To do :: Go to the line containing "- destruct (Z.eqb_spec" in the records below and retype from there through the final line, exactly.

======

Lemma clear_when_artifacts s vault p v :
  artifacts (clear_plan_when s vault p).1 v =
  if bool_decide (v = vault) && from_option p false (va_plan (artifacts s v))
  then va_set_plan (artifacts s v) None else artifacts s v.
Proof.
  unfold clear_plan_when. destruct (ad_vaults s !! vault) as [a|] eqn:E; cbn.
  - assert (artifacts s vault = a) as Ha by (unfold artifacts; by rewrite E).
    destruct (va_plan a) as [plan|] eqn:Ep; [destruct (p plan) eqn:Eq|];
      cbn; rewrite ?artifacts_put; case_bool_decide as Ev; subst; cbn; try done;
      rewrite Ep; cbn; try done; by rewrite Eq.
  - case_bool_decide as Ev; [|done]. subst. unfold artifacts. by rewrite E.
Qed.

Lemma clear_when_wf s vault p : api_wf s -> api_wf (clear_plan_when s vault p).1.
Proof.
  intros Hs v. rewrite clear_when_artifacts. case_match; [|done]. by apply without_plan_wf.
Qed.

Lemma api_rewind_wf s chain_id vault : api_wf s -> api_wf (rewind_vault s chain_id vault).1.
Proof.
  intros Hs. unfold rewind_vault. repeat case_match; cbn; by apply put_wf.
Qed.

Lemma epoch_wf s chain_id vault : api_wf s -> api_wf (state_epoch s chain_id vault).1.
Proof.
  intros Hs. unfold state_epoch, other_chain. destruct (Hs vault) as [H1 H2].
  destruct (va_chain_id _) as [c|] eqn:Ec; cbn.
  - destruct (Z.eqb_spec c chain_id) as [->|]; cbn; apply put_wf; try done.
    split; [|done]. revert H1. unfold state_wf. cbn. by rewrite Ec.
  - apply put_wf; [done|]. split; [|done]. revert H1. unfold state_wf. cbn. rewrite Ec.
    repeat case_match; naive_solver.
Qed.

======

Output for this task ::
  - destruct (Z.eqb_spec c chain_id) as [->|]; cbn; apply put_wf; try done.
    split; [|done]. revert H1. unfold state_wf. cbn. by rewrite Ec.
  - apply put_wf; [done|]. split; [|done]. revert H1. unfold state_wf. cbn. rewrite Ec.
    repeat case_match; naive_solver.
Qed.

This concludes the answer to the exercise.